Aberrant activation of stress-response pathways leads to TNF-alpha oversecretion in Fanconi anemia.

Fanconi anemia (FA), an inherited syndrome that associates bone marrow failure, cancer predisposition, and genetic instability, is characterized by an overproduction of the myelosuppressive cytokine TNF-alpha through unknown mechanisms. We demonstrate here that FANC pathway loss-of-function results in the aberrant activation of 2 major stress-signaling pathways: NF-kappaB and MAPKs. These responses are independent on TNF-alpha expression. On the contrary, inhibition of the MAPK pathways normalizes TNF-alpha oversecretion in FA. Moreover, our data show that the overexpression of the matrix metalloproteinase MMP-7 is the key event directly responsible for the high rate of TNF-alpha shedding and release from the cytoplasmic membrane in FA. TNF-alpha overproduction is, indeed, normalized by MMP-7 inhibition. Finally, MAPK inhibition impacts on MMP-7 overexpression.

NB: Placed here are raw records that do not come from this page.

(** * Model of mediagoblin/media_types/stl/model_loader.py

    A shallow embedding of the 3D model loader of MediaGoblin (Python 2):
    the [ThreeDee] statistics constructor, the [ObjModel] and
    [BinaryStlModel] loaders and [auto_detect].

    Modelling choices:
    - A Python 2 [str] is a byte string; it is modelled as a Rocq [string]
      (a list of 8-bit [ascii] characters), so text and binary files share one
      representation.
    - A file object is a record of its contents and its current offset;
      [read], [seek] and line iteration act on it by explicit state passing,
      in a state-and-exception monad [M] whose failures keep the stream state
      the exception left behind.
    - Python numbers are either [int] (an unbounded [Z]) or [float].  A
      float is [inf], [-inf], [nan], or a finite value, modelled by its exact
      rational value [Q]: binary64 rounding is not modelled, so the finite
      results of float arithmetic are the exact ones, which can differ from
      Python's in the last bits.  Python 2's [int / int] is floor division.
    - [float(token)] accepts what Python 2.7 accepts: surrounding whitespace,
      an optional sign, then [inf], [infinity] or [nan] in any case, or a
      decimal literal (digits, point, exponent).
    - Python 2's [range(n)] builds a list and raises [MemoryError] when it
      does not fit in memory, which depends on the machine: the binary
      loader and [auto_detect] take that as a parameter [fits]
      ([stl_load_with], [binary_stl_model_with], [auto_detect_with], ...);
      [stl_load], [binary_stl_model] and [auto_detect] are the loaders on a
      machine where every [range] fits. *)

From Stdlib Require Import ZArith QArith Qabs List String Ascii Bool Lia Lqa.
Import ListNotations.
Open Scope string_scope.

(** ** Python values *)

(** A Python [float]: a finite value, by its exact rational value, or one
    of the non-finite values [inf], [-inf] ([Inf true]) and [nan]. *)
Inductive pyfloat :=
| Fin (q : Q)
| Inf (neg : bool)
| NaN.

Coercion Fin : Q >-> pyfloat.
Bind Scope Q_scope with pyfloat.

Inductive pynum :=
| PInt (z : Z)
| PFloat (f : pyfloat).

(** [float(x)] of a number, as Python converts an [int] operand of a mixed
    operation. *)
Definition to_float (x : pynum) : pyfloat :=
  match x with PInt z => Fin (inject_Z z) | PFloat f => f end.

(** IEEE-754 addition on the non-finite values: [nan] absorbs, [inf + -inf]
    is [nan], an infinity absorbs a finite value. *)
Definition f_add (x y : pyfloat) : pyfloat :=
  match x, y with
  | NaN, _ | _, NaN => NaN
  | Inf a, Inf b => if Bool.eqb a b then Inf a else NaN
  | Inf a, Fin _ | Fin _, Inf a => Inf a
  | Fin p, Fin q => Fin (p + q)
  end.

Evidence is provided of the existence of a linear pathway in which FANC mutations activate MAPK signaling that induces MMP-7 overexpression leading, in fine, to TNF-alpha oversecretion. TNF-alpha may, in turn, sustain or amplify both MAPKs and NF-kappaB activation. Aberrant expression or activity of NF-kappaB and/or MAPKs has been already involved in bone marrow failure and leukemia, and their inhibition offered clinical benefit for patients. In conclusion, our data provide a strong rationale for new clinical trials on FA patients.